I think it's very sensible. It's not fair to foist a new lover on a child. Keep them well away for a year or two. Of course the ex husband should probably though do a DNA test in case it is really his son!

grabagran Thu 20-Feb-14 17:57:57

So why is Adam not allowed to see Simon now, but in January? Why not ban him forever if you're that angry? What difference will a year make? It's not as if they don't know each other. Uncle Simon has been holidaying with him for years. Unless (ah,the penny drops) the father doesn't think it's going to work out and doesn't want the kid to get used to the Simon life only to have it disappear when another raven haired, sloe eyed, olive skinned identikit-Lauren-Mezhgan-Terri turns up. If that's the case then it is more understandable.
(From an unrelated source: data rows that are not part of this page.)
(* ===== verification/Ext2.v ===== *)
(** The ext2 driver, fs/ext2fs.c: the layout of the disk, inodes, the blocks of files and
    directories, and the functions it gives to the VFS. *)
From S2P Require Import Prelude Words Mutex Dll Lists Errno Kernel Vfs.
Open Scope Z_scope.

(** The superblock, in blocks of the disk. *)
(** [LBA_SIZE] (kernel/kernel/fs/ext2fs.c, lines 11-11). *)
Definition LBA_SIZE : Z := 512.
(** [SB_LBA] (kernel/kernel/fs/ext2fs.c, lines 12-12). *)
Definition SB_LBA : Z := 2.
(** [SB_SIZE] (kernel/kernel/fs/ext2fs.c, lines 13-13). *)
Definition SB_SIZE : Z := 2.
(** [BLOCK_SIZE] (kernel/kernel/include/fs/vfs.h, lines 7-7). *)
Definition BLOCK_SIZE : Z := 512.

(** [EXT2_N_BLOCKS] (kernel/kernel/fs/ext2fs.c, lines 15-19). *)
Definition EXT2_N_BLOCKS : Z := 12 + 1 + 1 + 1.
(* ===== verification/Loader.v ===== *)
(** The program loader, sched/loader.c: headers of ELF files and the pages they are loaded into;
    and mm/pagefault.c, which finds out what a missing page belongs to. *)
From S2P Require Import Prelude Words Mutex PageAlloc Dll Lists Vspace Space Errno Kernel Vfs Ext2 UserMem.
Open Scope Z_scope.

(** [ELF_ISA] (kernel/arch/x86-common/include/arch/definitions.h, lines 18-19). *)
Definition ELF_ENDIANNESS : Z := 1.
Definition ELF_ISA : Z := 0x3e.

(** [LOAD] (kernel/kernel/sched/loader.c, lines 36-36). *)
Definition LOAD : Z := 1.

(** A buffer of 64 bytes read as [elf64_t], and one of 56 as [elf64_phte_t]. *)
Definition elf64_of (b : list Z) : elf64_t := {|
  e_magic := le_field b 0 4; e_type := le_field b 4 1; e_endianness := le_field b 5 1; e_header_version := le_field b 6 1;
  e_os_abi := le_field b 7 1; bintype := le_field b 16 2; isa := le_field b 18 2; elf_version := le_field b 20 4;
  e_entry := le_field b 24 8; pht_pos := le_field b 32 8; sht_pos := le_field b 40 8; e_flags := le_field b 48 4;
  header_size := le_field b 52 2; pht_entry_size := le_field b 54 2; pht_entries := le_field b 56 2;
  sht_entry_size := le_field b 58 2; sht_entries := le_field b 60 2; sht_index_names := le_field b 62 2;
|}.
Definition phte_of (b : list Z) : elf64_phte_t := {|
  ph_type := le_field b 0 4; ph_flags := le_field b 4 4; p_offset := le_field b 8 8; p_vaddr := le_field b 16 8;
  p_filesz := le_field b 32 8; p_memsz := le_field b 40 8; ph_alignment := le_field b 48 8;
|}.

Section operations.
Context {A F : Type} `{B : Build} `{KM : Kmalloc A} `{PM : PhysMem A} `{D : Drivers A F}.
Context (junk_bytes : Z → nat → list Z) (junk_mutex : Z → mutex_t).
Abbreviation kernel := (Kernel.kernel A F).
Abbreviation KL := (K kernel).

(** The assertion that the loader is locked by the caller. *)
Definition assert_held (ldr : Z) : KL unit :=
  l ← load (T := loader_t) ldr; cur ← gets current_task; held ← lift (mutex_held cur (ld_lock l)); lift (assert_ held).

(** [load_pht] (kernel/kernel/sched/loader.c, lines 69-91). *)
Definition load_pht (ldr : Z) : KL Z :=
  assert_held ldr;;
  l ← load (T := loader_t) ldr;
  h ← load (T := elf64_t) (ld_header l);
  let pht_size := u64 (pht_entries h * pht_entry_size h) in
  if negb (pht_entry_size h =? 56) then mret (- ENOEXEC)
  else
    pht ← new pht_size;
    _ ← vfs_seek (ld_file l) (pht_pos h) SEEK_SET;
    '(n, bytes) ← vfs_read (ld_file l) pht_size;
    if u64 n <? pht_size then free pht;; mret (- ENOEXEC)
    else
      let buffer := overwritten bytes (junk_bytes pht (Z.to_nat pht_size)) in
      put pht ((λ i, phte_of (drop (56 * i) buffer)) <$> seq 0 (Z.to_nat (pht_entries h)));;
      change ldr (set_ld_pht pht);;
      mret SUCCESS.

(** What of a segment is read into the page at [f_addr], and from where in the file
    ([loader_map_page] (kernel/kernel/sched/loader.c, lines 104-114)). *)
Definition read_size (ph : elf64_phte_t) (f_addr : Z) : Z :=
  if u64 (p_vaddr ph + p_memsz ph) <? u64 (f_addr + PAGE_SIZE) then u64 (u64 (p_vaddr ph + p_memsz ph) - f_addr)
  else PAGE_SIZE.
Definition read_offset (ph : elf64_phte_t) (f_addr : Z) : Z := u64 (p_offset ph + f_addr - p_vaddr ph).

(** The permissions of the page ([loader_map_page] (kernel/kernel/sched/loader.c, lines 126-129)). *)
Definition page_flags (ph : elf64_phte_t) : Z :=
  let flags := PG_USER in
  let flags := if Z.land (ph_flags ph) (BIT 0) =? 0 then Z.lor flags PG_NOEXEC else flags in
  if negb (Z.land (ph_flags ph) (BIT 1) =? 0) then Z.lor flags PG_WRITE else flags.

(** The bytes of a data page. *)
Definition set_frame (ppn : Z) (bytes : list Z) : KL unit :=
  modify (λ k, set_k_images (set_im_frames (<[ppn := bytes]> (im_frames (k_images k))) (k_images k)) k).

(** The part of the page that is in the file; whether reading it failed
    ([loader_map_page] (kernel/kernel/sched/loader.c, lines 106-124)). *)
Definition read_page (file : Z) (ph : elf64_phte_t) (ppn f_addr : Z) : KL bool :=
  if f_addr <? u64 (p_vaddr ph + p_memsz ph) then
    _ ← vfs_seek file (read_offset ph f_addr) SEEK_SET;
    lift (assert_ (read_size ph f_addr <=? PAGE_SIZE));;
    '(n, bytes) ← vfs_read file (read_size ph f_addr);
    if n <? 0 then k_free_page ppn;; mret true
    else set_frame ppn (overwritten bytes (replicate 4096 0));; mret false
  else mret false.

(** [loader_map_page] (kernel/kernel/sched/loader.c, lines 93-136). *)
Definition loader_map_page (ldr : Z) (ph : elf64_phte_t) (virt_page vspace : Z) : KL Z :=
  assert_held ldr;;
  l ← load (T := loader_t) ldr;
  ppn ← k_alloc_page;
  set_frame ppn (replicate 4096 0);;
  error ← read_page (ld_file l) ph ppn (u64 (Z.shiftl virt_page PAGE_SHIFT));
  if (error : bool) then mret (- EIO)
  else
    k_map vspace virt_page ppn (page_flags ph);;
    mret SUCCESS.

(** The loop of [load_heap_brk] (kernel/kernel/sched/loader.c, lines 152-165). *)
Definition heap_break (phs : list elf64_phte_t) : Z :=
  foldl (λ brk ph,
    let phte_end_addr := u64 (p_vaddr ph + p_memsz ph) in
    if negb (ph_type ph =? LOAD) then brk
    else if brk <? phte_end_addr then u64 (Z.shiftl (Z.shiftr phte_end_addr PAGE_SHIFT + 1) PAGE_SHIFT)
    else brk) 0 phs.

(** The table is read once ([load_heap_brk] (kernel/kernel/sched/loader.c, lines 142-150)): the
    caller returns the status if it is not 0, and leaves the loader locked. *)
Definition need_pht (ldr : Z) : KL Z :=
  lock_in ld_lock set_ld_lock ldr;;
  l ← load (T := loader_t) ldr;
  if ld_pht l =? 0 then load_pht ldr else mret SUCCESS.

(** [load_heap_brk] (kernel/kernel/sched/loader.c, lines 138-178). *)
Definition load_heap_brk (ldr : Z) : KL Z :=
  l ← load (T := loader_t) ldr;
  lift (assert_ (negb (ldr =? 0) && negb (ld_header l =? 0) && negb (ld_file l =? 0)));;
  status ← need_pht ldr;
  if status <? 0 then mret status
  else
    l ← load (T := loader_t) ldr;
    phs ← load (T := list elf64_phte_t) (ld_pht l);
    let brk := heap_break phs in
    if brk =? 0 then lift (assert_ false);; change ldr (set_min_heap_break SIZE_MAX);;
                     unlock_in ld_lock set_ld_lock ldr;; mret SUCCESS
    else change ldr (set_min_heap_break brk);; unlock_in ld_lock set_ld_lock ldr;; mret SUCCESS.
(** One dead task goes. *)
Lemma cleanup_one pages T k l1 a t l2 :
  walk_ok T k l1 ((a, t) :: l2) → dead T t = true →
  ∃ k1, (task_delete pages t;;
         l ← gets tl_list;
         l ← on_store (list_it_remove l a);
         modify (set_tl_list l);;
         modify (λ k, set_task_count (atomic_add (task_count k) (-1)).2 k)) k = Ok (tt, k1) ∧
    walk_ok T k1 l1 l2 ∧ tasks_only k k1 ∧ k_tasks k1 = delete t (k_tasks k) ∧
    km_live (heap (k_store k1)) = km_live (heap (k_store k)) ∖ list_to_set (a :: blocks T t).
Proof.
  intros [Hs Hr Hc Ht Hd Ho Hn] Hdead. assert (t ∈ ((a, t) :: l2).*2) as Hin by left.
  pose proof (Hd t Hin) as Hdt. destruct (Hd t Hin) as (tk & HT & _).
  assert (t_state tk = TASK_KILLED) as Hst by (unfold dead in Hdead; rewrite HT in Hdead; by apply bool_decide_eq_true_1 in Hdead).
  destruct (task_delete_thread pages T t k tk Hs ltac:(by rewrite Ht) Hst HT Hdt) as (h & Hdel & Hlh & Hsh).
  rewrite (garbage_dead T a t tk l2 HT Hdead) in Hn.
  set (k1 := set_k_tasks (delete t (k_tasks k)) (set_k_store {| nodes := nodes (k_store k); heap := h |} k)) in *.
  destruct (list_it_remove_spec (tl_list k) l1 a t l2 (k_store k1) Hsh (list_repr_heap _ _ _ h Hr))
    as (l' & s' & Hrem & Hs' & Hr' & Hl' & Hsame).
  eexists. split_and!.
  - kstep Hdel. kpure. assert (on_store (list_it_remove (tl_list k) a) k1 = Ok (l', set_k_store s' k1)) as Hos.
    { unfold on_store. by rewrite Hrem. }
    change (tl_list k1) with (tl_list k). kstep Hos. kpure. reflexivity.
  - assert (km_live (heap s') = km_live (heap (k_store k)) ∖ list_to_set (a :: blocks T t)) as Hlive.
    { rewrite Hl'. simpl. rewrite Hlh. unfold blocks. rewrite HT. simpl. set_solver. }
    apply list.NoDup_cons in Ho as [Hot Ho].
    split; [exact Hs'|exact Hr'| | | |exact Ho|by do 3 apply list.NoDup_cons in Hn as [_ Hn]].
    + unfold atomic_add. simpl. rewrite Hc, !length_app. simpl. pose proof (lr_bound _ _ _ Hr) as Hb.
      rewrite length_app in Hb. simpl in Hb. rewrite uwrap_small; [lia|unfold is_word; lia].
    + intros u Hu. simpl. rewrite lookup_delete_ne by (by intros ->). apply Ht. by right.
    + intros u Hu. apply (deletable_keep T k _ (a :: blocks T t)); [apply Hd; by right| |exact Hlive|].
      * intros b Hdu Hb. pose proof (garbage_blocks T u l2 b Hu Hdu Hb) as Hg. unfold blocks. rewrite HT.
        rewrite !list.NoDup_cons in Hn. destruct Hn as (Hna & Hnk & Hnt & _). set_solver.
      * intros b Hb. simpl. rewrite Hsame; [done|]. intros Hbi.
        eapply chain_in in Hbi; [|exact (lr_chain _ _ _ Hr)]. by apply elem_of_dom in Hbi as [? Hbi]; rewrite Hb in Hbi.
  - done.
  - done.
  - simpl. rewrite Hl'. simpl. rewrite Hlh. unfold blocks. rewrite HT. simpl. set_solver.
Qed.
(** ** The process *)

(** A process after its last thread: no stack and no task, nothing locked, and its address
    space and what its loader holds are its own. *)
Record ending (proc : Z) pr ld vs k : Prop := {
  en_proc : k_procs k !! proc = Some pr;
  en_store : store_wf (k_store k);
  en_stacks : list_repr (stack_list pr) [] (k_store k);
  en_tasks : list_repr (p_task_list pr) [] (k_store k);
  en_locks : heap_lock pr = MUTEX_INITIALIZER ∧ stack_list_lock pr = MUTEX_INITIALIZER ∧ task_list_lock pr = MUTEX_INITIALIZER;
  en_loader : k_loaders k !! p_loader pr = Some ld;
  en_idle : ld_lock ld = MUTEX_INITIALIZER ∧ 0 < ld_refs ld < 2 ^ 64;
  en_vspace : k_vspaces k !! p_vspace pr = Some vs;
  en_unlocked : vs_lock vs = MUTEX_INITIALIZER ∧ pml4_ppn vs ≠ SIZE_MAX;
  en_tree : user_tree (pml4_ppn vs) (phys_of k);
  en_apart q : in_space (ram (phys_of k)) (pml4_ppn vs) q → ¬ km_own (heap (k_store k)) q;
  en_blocks b : b ∈ loader_memory (p_loader pr) ld ++ [p_vspace pr] → block (k_store k) b;
  en_once : NoDup (loader_memory (p_loader pr) ld ++ [p_vspace pr]);
}.

(** A list without items goes without memory. *)
Lemma list_destroy_empty l (s : store A) : list_repr l [] s →
  list_destroy l s = Ok ({| items := items l; magic := 0; first := first l; last := last l |}, s).
Proof.
  intros Hl. pose proof (lr_items _ _ _ Hl) as Hi. simpl in Hi. unfold list_destroy, list_clear.
  rewrite (sanity _ _ _ Hl), Hi. simpl. rewrite Hi. simpl. by rewrite Hi.
Qed.

Lemma destroy_list_spec get (set : list_t → proc_t → proc_t) proc pr k :
  k_procs k !! proc = Some pr → list_repr (get pr) [] (k_store k) →
  ∃ l, destroy_list get set proc k = Ok (tt, set_k_procs (<[proc := set l pr]> (k_procs k)) k).
Proof.
  intros Hp Hl. eexists. unfold destroy_list. kstep (load_Ok (O := proc_object) proc pr k Hp).
  assert (on_store (λ s, '(l, s) ← list_destroy (get pr) s; mret (l, s)) k =
    Ok ({| items := items (get pr); magic := 0; first := first (get pr); last := last (get pr) |}, k)) as Ho.
  { unfold on_store. rewrite (list_destroy_empty _ _ Hl). by destruct k. }
  kstep Ho. exact (change_Ok (O := proc_object) proc _ k pr Hp).
Qed.

Lemma destroy_lock_spec get (set : mutex_t → proc_t → proc_t) proc pr k :
  k_procs k !! proc = Some pr → get pr = MUTEX_INITIALIZER →
  ∃ l, destroy_lock get set proc k = Ok (tt, set_k_procs (<[proc := set l pr]> (k_procs k)) k).
Proof.
  intros Hp Hl. assert (∃ m, mutex_destroy (get pr) = Ok m) as [m Hm]
    by (rewrite Hl; unfold mutex_destroy, spin_destroy, assert_; destruct DEBUG; by eexists).
  exists m. unfold destroy_lock. kstep (load_Ok (O := proc_object) proc pr k Hp).
  assert (lift (mutex_destroy (get pr)) k = Ok (m, k)) as Ho by (unfold lift; by rewrite Hm).
  kstep Ho. exact (change_Ok (O := proc_object) proc _ k pr Hp).
Qed.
LauraBridges Thu 20-Feb-14 18:01:28

Most parents think it is wise if they break up that the children get used to seeing the separated parent alone rather than having to share their precious time with a virtual stranger, particularly one who helpd the committing of the adultery and stole their parent away from the other parent. Indeed I know two men who left for another woman and did not move in with her, moved into their own new flat and the children saw only those men for at least a year so it was not like man moves from wife to lover and children have to tolerate that immediately. Psychologically this is much better for children who get used to the parents separated rather than having to get used to two awful things at once - separated parents plus their parents awful new lover.